Sir: I take the liberty of writing to you on an interesting subject, concerning which you will perhaps hear from the Secretary of State.

According to the account given in the Norfolk paper of the 15th, it seems probable that the ship Nigre, prize to the Constitution, will be found to be a pirate. If, after due inquiry (which you are requested to make, and for that purpose to go to Norfolk), it shall appear to be the case, the officers and crew, and all others on board having any agency in the ship, are to be prosecuted (witnesses excepted) in the circuit court of the United States for the district of Virginia, according to the laws of the United States, without respect to the nation to which each individual may belong, whether he be British, French, American, or [of] any other nation. . . .

On the other hand, if the ship is regularly commissioned and authorized by France as a public or private ship of war, all the officers and crew are to be detained as prisoners, at the expense of the United States—except such as are citizens of the United States, or some one of them, who may be tried for treason in adhering to, and aiding, the enemies of the United States.17

Another unusual challenge, this one involving unlawful belligerency launched from US soil, provides additional precedent from the mid-19th century. In the closing days of the Civil War, the Fenian movement for an independent Ireland gained considerable support in the United States, and in 1866 a private army crossed the US border to invade Canada in support of that cause. This private army was interdicted at the Battle of Limestone Ridge, and while most of the rank and file got away, some leaders were captured.

These leaders were tried and sentenced (some to be executed) in Canada’s civilian courts. The US government conceded that these private belligerents had no claim to status or protection as lawful combatants, as laid out in a letter from Secretary of State Seward to the British government, in which he asked for mercy to be shown—but as a matter of grace, not because those held in Canada had any legal claim to wartime protections:

I frankly confess to the opinion that although statutes, executive proclamations, and judicial decisions have all concurred in treating the aggression of the so-called Fenian invaders into Canada as merely a municipal crime, the transaction nevertheless partook of a political character, and had relations and connections with the movement of that character which have widely manifested


themselves, not only in Canada and in Great Britain, but in the United States also. In dealing with all such movements it is always a practical question how far magisterial benignity can be wisely mingled with judicial severity. All experience shows that clemency to political offenders may at times be legitimately exercised with advantage for preserving peace and public order.18

Fifty years later, an American community in New Mexico was rocked by unlawful belligerency. On 19 March 1916, Francisco Villa, a leader in the ongoing Mexican Civil War, led a raiding party into the United States to attack Columbus, New Mexico, where nine citizens were killed and the town looted. Troopers from the nearby garrison of the Thirteenth US Cavalry raced to Columbus, and in the ensuring battle eight soldiers were killed in action, along with possibly 100 raiders.

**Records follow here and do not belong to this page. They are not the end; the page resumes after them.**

(** What a call appends under Vary after the origin headers. *)
Lemma cors_vary req res options σ r h o oh :
  optionsAt σ options o →
  σ !! res = Some (CResponse r) →
  σ !! Response.headers r = Some (CHeaders h) →
  originHeadersFromReq req (originOr (spread defaultOptions o)) = Ok (Some oh) →
  ∃ value h' extra,
    resolvesTo req (originOr (spread defaultOptions o)) value
    ∧ truthy value = true
    ∧ getOriginHeaders (reqOriginOf req) value = Ok oh
    ∧ (cors req res options σ).2 !! Response.headers r = Some (CHeaders h')
    ∧ (extra = [] ∨ extra = ["Access-Control-Request-Headers"])
    ∧ (isPreflight req = false → extra = [])
    ∧ (headersAccepted req (spread defaultOptions o) = true →
       extra = if isPreflight req then
                 match allowedHeaders o with
                 | Value _ => []
                 | _ => ["Access-Control-Request-Headers"]
                 end
               else [])
    ∧ h' !! "vary"
      = match (if isWildcard value then [] else ["Origin"]) ++ extra with
        | [] => h !! "vary"
        | added => Some (default [] (h !! "vary") ++ added)
        end.
Proof.
  intros Ho Hr Hh Horigin.
  destruct (cors_headers _ _ _ _ _ _ _ _ Ho Hr Hh Horigin)
    as (value & h' & Hvalue & Ht & Hoh & _ & Hfinal & Hk).
  set (opts := spread defaultOptions o) in *.
  set (reached :=
         isPreflight req && reflects (read (allowedHeaders opts))
         && acceptedIf (exposedValue opts) && acceptedIf (methodsValue opts)
         && acceptedIf (allowedValue req (read (allowedHeaders opts)))).
  exists value, h',
    (if reached then ["Access-Control-Request-Headers"] else []).
  do 4 (split; [done|]).
  split; [destruct reached; eauto|].
  split; [intros Hp; unfold reached; by rewrite Hp|]. split.
  - intros Hacc. unfold reached.
    destruct (isPreflight req) eqn:Hp; [|done].
    destruct (headersAccepted_preflight _ _ Hp Hacc) as (-> & -> & -> & _).
    unfold opts. rewrite read_allowedHeaders_spread, reflects_read.
    by destruct (allowedHeaders o).
  - rewrite Hk, later_vary, origin_vary. fold reached.
    destruct (isWildcard value), reached; simpl; try done.
    by rewrite <- app_assoc.
Qed.




End vary_and_merging.

(** ** Allowed headers, from the function to the call *)

Section allowed_headers_call.
Implicit Types (σ : heap) (h oh ah : HeaderMap) (o : CorsOptions) (k : string).

(** What [getAllowedHeaders] returns. *)
Lemma getAllowedHeaders_cases req (a : option StringOrArray) :
  getAllowedHeaders req a
  = let base : HeaderMap :=
      if reflects a then {["vary" := ["Access-Control-Request-Headers"]]}
      else ∅ in
    match allowedValue req a with
    | Some s =>
        if accepted s
        then Ok (<["access-control-allow-headers" := [normalize s]]> base)
        else Throw TypeError
    | None => Ok base
    end.
Proof.
  unfold getAllowedHeaders, allowedValue. fold (reflects a).
  destruct (reflects a); simpl.
  - destruct (Headers.get _ _) as [s|]; simpl; [|done].
    destruct (nonempty s); simpl; [|done].
    destruct (accepted s) eqn:Hacc.
    + by rewrite set_accepted.
    + by rewrite set_rejected.
  - destruct (joined a) as [s|]; simpl; [|done].
    destruct (nonempty s); simpl; [|done].
    destruct (accepted s) eqn:Hacc.
    + by rewrite set_accepted.
    + by rewrite set_rejected.
Qed.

Whatever law-of-war status Villa’s forces may have held in Mexico while fighting in that nation’s civil war, they could not lawfully cross the international border to carry out belligerent acts in the United States. Some of Villa’s men were later captured by the US Army, but they were not accorded prisoner-of-war status. The aftermath to their capture furnishes 20th-century US precedent for the proposition that private international belligerents are never, under any circumstances, accorded the same status and privileges held by the armed forces of sovereign states.

The captured raiders were turned over to state authorities for trial in the courts of New Mexico, where some were sentenced to death and others to terms of imprisonment for their parts in the Columbus raid. A lawyer attempting to come to their aid appealed as follows to President Wilson:

They were . . . taken prisoners in Mexico by Pershing’s expedition and were brought out of Mexico without extradition proceedings and turned over to the state authorities for punishment. They contend they are military prisoners, entitled to the protection of the United States. They have no friends, are in a strange country, and have no financial means to assert their innocence in higher court or to urge their contention that they are prisoners of war and should be so treated.19

That argument didn’t persuade. When President Wilson did in fact write to Governor McDonald in New Mexico, he referred to active military operations in the field, the tense situation along the border, and concerns for the safety of US citizens in Mexico as grounds on which to “respectfully request that you consider the propriety of reprieving these men for a reasonable period of time in order that their present execution may not complicate the existing conditions in the manner stated above.”20 Had they been entitled to prisoner-of-war status, Wilson could have intervened and taken them into federal custody. In the absence of any basis on which to accord them such status, he had to frame his request on policy considerations alone.


The second principle: Unlawful belligerents captured by the United States are entitled to legal protection, but the executive branch has discretion on whether those protections come from the rules of war, or from the rules of law enforcement and criminal procedure.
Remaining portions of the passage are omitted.